In the entries below, which lines run from the one containing "rewrite Hb in" to the one containing "destruct (JsMap.get (req_sourceUri"? Copy exactly those lines, ends included, and no others.
EXERCISE MATERIALS START
Definition to_listed (cmd : executable) : listed :=
  {| li_command := ex_command cmd;
     li_description := ex_description cmd;
     li_aliases := ex_aliases cmd |}.

(** One step of the grouping loop: create the list of the plugin if it is
    new, then append. *)
Fixpoint group_add (plugins_dict : list (pystr * list listed))
    (cmd : executable) : list (pystr * list listed) :=
  match plugins_dict with
  | [] => [(ex_plugin cmd, [to_listed cmd])]
  | (plugin, cmds) :: rest =>
    if decide (plugin = ex_plugin cmd)
    then (plugin, cmds ++ [to_listed cmd]) :: rest
    else (plugin, cmds) :: group_add rest cmd
  end.

(** The number of commands held by a [plugins_dict]. *)
Definition group_sizes (d : list (pystr * list listed)) : nat :=
  list_sum (map (fun g => length (snd g)) d).

Definition group (executable_commands : list executable)
  : list (pystr * list listed) :=
  fold_left group_add executable_commands [].

Definition list_executable_commands (hst : host) (event : AstrMessageEvent)
    (kw_category : option pystr) : M listing :=
  let category := strip (default [] kw_category) in
  self ← get_index;
  _ ← (if (size (_handler_cache self) =? 0)%nat then
         _ ← log_call Call_build_handler_cache;
         put_index (Index._build_handler_cache hst self)
       else mret tt);
  self ← get_index;
  let executable_commands := collect self event category in
  mret {| total_count := length executable_commands;
          plugins := group executable_commands |}.
Lemma runs_to_all {A X : Type} (m : M A) s (P : X -> Prop) (Q : X -> store -> Prop)
    (Q0 : A -> store -> Prop) :
  runs_to m s Q0 ->
  (forall x, P x -> runs_to m s (fun _ s' => Q x s')) ->
  runs_to m s (fun _ s' => forall x, P x -> Q x s').
Proof.
  unfold runs_to. destruct (m s) as [[a s1]|]; [|auto].
  intros _ H x Hx. exact (H x Hx).
Qed.

Lemma cell_nodes s s' b : nodes s' !! b = nodes s !! b -> cell s' b = cell s b.
Proof. unfold cell. intros ->. reflexivity. Qed.

Lemma insert_runs s t p sd n fuel :
  tree_at s t -> red_black t -> attach_point s t p sd -> detached s t n ->
  (length (inorder t) < fuel)%nat ->
  runs_to (link_node n p sd;; insert_color fuel n) s (fun _ s' =>
    exists t' l1 l2, tree_at s' t' /\ red_black t'
                     /\ inorder t = l1 ++ l2 /\ inorder t' = l1 ++ n :: l2).
Proof.
  intros Hat Hrb Hap (Hn & Hni & nd0 & Hcell) Hfuel.
  destruct (attach_point_ctx _ _ _ _ Hat Hap) as (C & -> & -> & Hsd).
  destruct s as [h root].
  rewrite cell_lookup in Hcell by apply Hn. cbn [nodes] in Hcell.
  assert (Hlen : (length C < fuel)%nat).
  { pose proof (length_ctx_le C Leaf). lia. }
  generalize (link_insert_spec fuel h root C n nd0 sd Hat Hrb Hn Hni Hcell Hsd Hlen).
  apply runs_to_weaken. intros _ s' (t' & H1 & H2 & H3).
  exists t', (cleft C), (cright C). rewrite inorder_plug. auto.
Qed.

Lemma erase_runs s t n fuel :
  tree_at s t -> red_black t -> n ∈ inorder t ->
  (length (inorder t) <= fuel)%nat ->
  runs_to (erase fuel n) s (fun _ s' =>
    exists t' l1 l2, tree_at s' t' /\ red_black t'
                     /\ inorder t = l1 ++ n :: l2 /\ inorder t' = l1 ++ l2).
Proof.
  intros Hat Hrb Hn Hfuel.
  destruct (tree_find _ _ Hn) as (C & c & l & r & ->).
  exact (erase_spec fuel s C c l n r Hat Hrb Hfuel).
Qed.

Lemma NoDup_split_unique (l1 l2 k1 k2 : list Z) n :
  NoDup (l1 ++ n :: l2) -> l1 ++ n :: l2 = k1 ++ n :: k2 -> l1 = k1 /\ l2 = k2.
Proof.
  revert k1. induction l1 as [|a l1 IH]; intros k1 HND Heq.
  - destruct k1 as [|b k1]; simpl in *.
    + injection Heq as ->. auto.
    + injection Heq as <- ->. apply NoDup_cons_inv in HND. destruct HND as (Hni & _).
      exfalso. apply Hni. rewrite elem_of_app, elem_of_cons. auto.
  - destruct k1 as [|b k1]; simpl in *.
    + injection Heq as -> <-. apply NoDup_cons_inv in HND. destruct HND as (Hni & _).
      exfalso. apply Hni. rewrite elem_of_app, elem_of_cons. auto.
    + injection Heq as <- Heq. apply NoDup_cons_inv in HND. destruct HND as (_ & HND).
      destruct (IH _ HND Heq) as (-> & ->). auto.
Qed.

End Runs.

(** ** Stores with one node more or less *)

Section Frame.

Lemma with_without b nd s : nodes s !! b = Some nd -> with_cell b nd (without_cell b s) = s.
Proof.
  intros Hb. destruct s as [h root]. unfold with_cell, without_cell. cbn [nodes rb_node] in *.
  f_equal. apply insert_delete_id. assumption.
Qed.

Lemma without_absent b s : nodes s !! b = None -> without_cell b s = s.
Proof.
  intros Hb. destruct s as [h root]. unfold without_cell. cbn [nodes rb_node] in *.
  f_equal. apply delete_id. assumption.
Qed.

Lemma tree_at_without s t b : b ∉ inorder t -> tree_at s t -> tree_at (without_cell b s) t.
Proof.
  intros Hb (Hroot & Hsh & HND & HFA). split; [assumption|]. split; [|auto].
  cbn [without_cell nodes]. eapply shape_agree; [|eassumption].
  intros a Ha. apply lookup_delete_ne. intros ->. contradiction.
Qed.

Lemma cell_without s b a : a <> b -> cell (without_cell b s) a = cell s a.
Proof.
  intros Hne. unfold cell, without_cell. cbn [nodes].
  rewrite lookup_delete_ne by congruence. reflexivity.
Qed.

(** A local program that runs without the node at [b] runs with it, and
    leaves it as it was. *)
Lemma local_frame {A : Type} (m : M A) s b (Q : A -> store -> Prop) :
  local m -> runs_to m (without_cell b s) Q ->
  runs_to m s (fun _ s' => cell s' b = cell s b).
Proof.
  intros Hloc Hrun. apply runs_to_inv in Hrun. destruct Hrun as (r & s0 & E & _).
  destruct (Hloc _ _ _ E) as (Hd & Hf).
  assert (Hnone : nodes (without_cell b s) !! b = None)
    by (cbn [without_cell nodes]; apply lookup_delete_eq).
  destruct (nodes s !! b) as [nd|] eqn:Hb.
  - specialize (Hf b nd Hnone). rewrite with_without in Hf by assumption.
    unfold runs_to. rewrite Hf. apply cell_nodes. cbn [with_cell nodes].
    rewrite lookup_insert_eq. symmetry. assumption.
  - rewrite without_absent in E by assumption.
    unfold runs_to. rewrite E. apply cell_nodes. rewrite Hb.
    destruct (nodes s0 !! b) eqn:E0; [|reflexivity].
    assert (Hs : is_Some (nodes s !! b)).
    { rewrite without_absent in Hd by assumption. apply Hd. eauto. }
    rewrite Hb in Hs. destruct Hs as [? Hs]. discriminate.
Qed.

(** A local program allocates and frees nothing. *)
Lemma local_alloc {A : Type} (m : M A) s (Q : A -> store -> Prop) :
  local m -> runs_to m s Q ->
  runs_to m s (fun _ s' => forall a, is_Some (cell s' a) <-> is_Some (cell s a)).
Proof.
  intros Hloc Hrun. apply runs_to_inv in Hrun. destruct Hrun as (r & s0 & E & _).
  destruct (Hloc _ _ _ E) as (Hd & _). unfold runs_to. rewrite E.
  intros a. unfold cell. destruct (a =? NULL); [reflexivity|apply Hd].
Qed.

Lemma attach_point_without s t p sd b :
  b ∉ inorder t -> attach_point s t p sd -> attach_point (without_cell b s) t p sd.
Proof.
  intros Hb [H|(Hp & nd & Hc & Hf)]; [left; assumption|right].
  split; [assumption|]. exists nd. split; [|assumption].
  rewrite cell_without; [assumption|]. intros ->. contradiction.
Qed.

Lemma detached_without s t n b :
  b <> n -> detached s t n -> detached (without_cell b s) t n.
Proof.
  intros Hb (Hn & Hni & Hc). split; [assumption|]. split; [assumption|].
  rewrite cell_without by congruence. assumption.
Qed.

End Frame.
(** ** The reply channels *)

Lemma afterAwait_world messageObject data w :
  let uri := req_sourceUri messageObject in
  let ss := socketStorage (self w) in
  let s := acquired (getPushSocketIdentity pid) uri ss in
  let response :=
    mkResponse data (Some (listenUri (self w))) (req_id messageObject) in
  exec (afterAwait messageObject (Returns data)) w =
  mkWorld
    (mkServer (port (self w)) (protocol (self w)) (listenSocket (self w))
       (Some (default (getSystemHost.getSystemHost hostnameOutput osHostname)
                (host (self w))))
       (onRequest (self w))
       (match JsMap.get uri ss with
        | Some _ => ss
        | None => JsMap.set uri s ss
        end))
    (trace w ++ match JsMap.get uri ss with
                | Some _ => [Sent s (Response response)]
                | None => [Connected s; Sent s (Response response)]
                end).
Proof.
  unfold CommunicationServer.afterAwait, exec, bind. rewrite getListenUri_run.
  destruct w as [[prt prot ls hst h ss] tr].
  unfold sendResponse, getPushSocket, createPushSocket, acquired, bind, this,
    gets, update, modify, perform, ret.
  cbn -[pretty String.append JsMap.get JsMap.set app Notions.listenUri].
  destruct (JsMap.get (req_sourceUri messageObject) ss) eqn:Hget;
    cbn -[pretty String.append JsMap.get JsMap.set app Notions.listenUri];
    rewrite <- ?app_assoc; reflexivity.
Qed.

Lemma acquired_cached identity uri m :
  JsMap.get uri
    (match JsMap.get uri m with
     | Some _ => m
     | None => JsMap.set uri (acquired identity uri m) m
     end) = Some (acquired identity uri m).
Proof.
  unfold acquired. destruct (JsMap.get uri m) eqn:Hget; [done|].
  apply get_set_eq.
Qed.

Lemma afterAwait_listenUri messageObject result w :
  listenUri (self (exec (afterAwait messageObject result) w)) =
  listenUri (self w).
Proof.
  destruct result as [data|e]; [|done].
  rewrite afterAwait_world. unfold Notions.listenUri. simpl.
  by destruct (host (self w)).
Qed.
Lemma Forall_map_filter {A B} (P : B -> Prop) (f : A -> B) (keep : A -> bool) (l : list A) :
  (forall a, keep a = true -> P (f a)) -> Forall P (map f (filter keep l)).
Proof.
  intro H. apply Forall_forall. intros b Hb.
  apply in_map_iff in Hb. destruct Hb as (a & <- & Ha).
  apply filter_In in Ha. apply H. tauto.
Qed.

Ltac frames_done := repeat (apply Forall_cons || apply Forall_nil).

Section WellFormed.
Variable pd : coercions.

Lemma official_well_formed : Forall well_formed official_ledger.
Proof. repeat apply Forall_cons; try apply Forall_nil; well_formed_now. Qed.

Lemma sales_rows_well_formed (df : sheet) : Forall well_formed (sales_rows pd df).
Proof.
  apply Forall_map_filter. intros row H. apply andb_true_iff in H. destruct H as [_ H].
  apply negb_true_iff in H. well_formed_now.
Qed.

Lemma rent_rows_well_formed (df : sheet) : Forall well_formed (rent_rows pd df).
Proof.
  apply Forall_map_filter. intros row H. apply andb_true_iff in H. destruct H as [_ H].
  apply negb_true_iff in H. well_formed_now.
Qed.

Lemma statement_rows_well_formed (amount : tran_row -> float) (category : string)
    (df : tran_sheet) :
  In category ["Labour"; "Stock Purchase"; "Other Expenses"]%string ->
  Forall well_formed (statement_rows pd amount category df).
Proof.
  intro Hc. apply Forall_map_filter. intros r H. apply andb_true_iff in H.
  destruct H as [_ H]. apply negb_true_iff in H.
  cbn in Hc. destruct Hc as [<-|[<-|[<-|[]]]]; well_formed_now.
Qed.

Lemma utilities_rows_well_formed (df : tran_sheet) :
  Forall well_formed (utilities_rows pd df).
Proof.
  apply Forall_map_filter. intros r H. pose proof (positive_notna _ H).
  well_formed_now.
Qed.

Lemma income_df_well_formed (df : tran_sheet) : Forall well_formed (income_df pd df).
Proof.
  apply Forall_map_filter. intros r H. apply andb_true_iff in H. destruct H as [_ H].
  pose proof (positive_notna _ H). well_formed_now.
Qed.

Lemma expense_df_well_formed (df : tran_sheet) : Forall well_formed (expense_df pd df).
Proof.
  apply Forall_map_filter. intros r H. apply andb_true_iff in H. destruct H as [_ H].
  pose proof (positive_notna _ H). well_formed_now.
Qed.

Variable file : option workbook.
Lemma Zdigits2_53_54 (m : Z) :
  2 ^ 52 <= m < 2 ^ 54 ->
  (Zdigits2 m = 53 /\ m < 2 ^ 53) \/ (Zdigits2 m = 54 /\ 2 ^ 53 <= m).
Proof.
  intros [Hlo Hhi]. destruct m as [|p|p]; try (cbn in Hlo; lia).
  cbn [Zdigits2]. pose proof (digits2_pos_bounds p) as [Hd1 Hd2].
  set (d := Zpos (digits2_pos p)) in *.
  assert (52 < d) as H52.
  { destruct (Z.le_gt_cases d 52) as [Hle|]; [|lia].
    pose proof (Z.pow_le_mono_r 2 d 52 ltac:(lia) Hle). lia. }
  assert (d < 55) as H55.
  { destruct (Z.le_gt_cases 55 d) as [Hle|]; [|lia].
    pose proof (Z.pow_le_mono_r 2 54 (d - 1) ltac:(lia) ltac:(lia)). lia. }
  assert (d = 53 \/ d = 54) as [Hd|Hd] by lia; rewrite Hd in *.
  - left. split; [reflexivity|]. exact Hd2.
  - right. split; [reflexivity|]. exact Hd1.
Qed.

Lemma shr_fexp_normal (m e : Z) (l : location) :
  2 ^ 52 <= m < 2 ^ 54 -> -1000 <= e <= 0 ->
  exists mrs k,
    shr_fexp prec emax m e l = (mrs, e + k)
    /\ 2 ^ 52 <= shr_m mrs < 2 ^ 53
    /\ ((k = 0 /\ shr_m mrs = m) \/ (k = 1 /\ shr_m mrs = m / 2)).
Proof.
  intros Hm He. unfold shr_fexp.
  destruct (Zdigits2_53_54 m Hm) as [[Hd Hlt]|[Hd Hge]]; rewrite Hd.
  - replace (fexp prec emax (53 + e) - e) with 0
      by (unfold fexp, SpecFloat.emin, prec, emax; lia).
    cbn [shr]. eexists _, 0. rewrite Z.add_0_r. split; [reflexivity|].
    rewrite shr_m_of_loc. split; [lia|]. left. split; reflexivity.
  - replace (fexp prec emax (54 + e) - e) with 1
      by (unfold fexp, SpecFloat.emin, prec, emax; lia).
    cbn [shr iter_pos]. eexists _, 1. split; [reflexivity|].
    rewrite shr_m_shr_1 by (rewrite shr_m_of_loc; lia).
    rewrite shr_m_of_loc.
    assert (2 ^ 52 <= m / 2 < 2 ^ 53).
    { change (2 ^ 54) with (2 * 2 ^ 53) in Hm. change (2 ^ 53) with (2 * 2 ^ 52) in Hge.
      split; [apply Z.div_le_lower_bound; lia | apply Z.div_lt_upper_bound; lia]. }
    split; [lia|]. right. split; reflexivity.
Qed.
EXERCISE MATERIALS END
**SOLVED EXERCISE:**
    rewrite Hb in Hs. destruct Hs as [? Hs]. discriminate.
Qed.

(** A local program allocates and frees nothing. *)
Lemma local_alloc {A : Type} (m : M A) s (Q : A -> store -> Prop) :
  local m -> runs_to m s Q ->
  runs_to m s (fun _ s' => forall a, is_Some (cell s' a) <-> is_Some (cell s a)).
Proof.
  intros Hloc Hrun. apply runs_to_inv in Hrun. destruct Hrun as (r & s0 & E & _).
  destruct (Hloc _ _ _ E) as (Hd & _). unfold runs_to. rewrite E.
  intros a. unfold cell. destruct (a =? NULL); [reflexivity|apply Hd].
Qed.

Lemma attach_point_without s t p sd b :
  b ∉ inorder t -> attach_point s t p sd -> attach_point (without_cell b s) t p sd.
Proof.
  intros Hb [H|(Hp & nd & Hc & Hf)]; [left; assumption|right].
  split; [assumption|]. exists nd. split; [|assumption].
  rewrite cell_without; [assumption|]. intros ->. contradiction.
Qed.

Lemma detached_without s t n b :
  b <> n -> detached s t n -> detached (without_cell b s) t n.
Proof.
  intros Hb (Hn & Hni & Hc). split; [assumption|]. split; [assumption|].
  rewrite cell_without by congruence. assumption.
Qed.

End Frame.
(** ** The reply channels *)

Lemma afterAwait_world messageObject data w :
  let uri := req_sourceUri messageObject in
  let ss := socketStorage (self w) in
  let s := acquired (getPushSocketIdentity pid) uri ss in
  let response :=
    mkResponse data (Some (listenUri (self w))) (req_id messageObject) in
  exec (afterAwait messageObject (Returns data)) w =
  mkWorld
    (mkServer (port (self w)) (protocol (self w)) (listenSocket (self w))
       (Some (default (getSystemHost.getSystemHost hostnameOutput osHostname)
                (host (self w))))
       (onRequest (self w))
       (match JsMap.get uri ss with
        | Some _ => ss
        | None => JsMap.set uri s ss
        end))
    (trace w ++ match JsMap.get uri ss with
                | Some _ => [Sent s (Response response)]
                | None => [Connected s; Sent s (Response response)]
                end).
Proof.
  unfold CommunicationServer.afterAwait, exec, bind. rewrite getListenUri_run.
  destruct w as [[prt prot ls hst h ss] tr].
  unfold sendResponse, getPushSocket, createPushSocket, acquired, bind, this,
    gets, update, modify, perform, ret.
  cbn -[pretty String.append JsMap.get JsMap.set app Notions.listenUri].
  destruct (JsMap.get (req_sourceUri messageObject) ss) eqn:Hget;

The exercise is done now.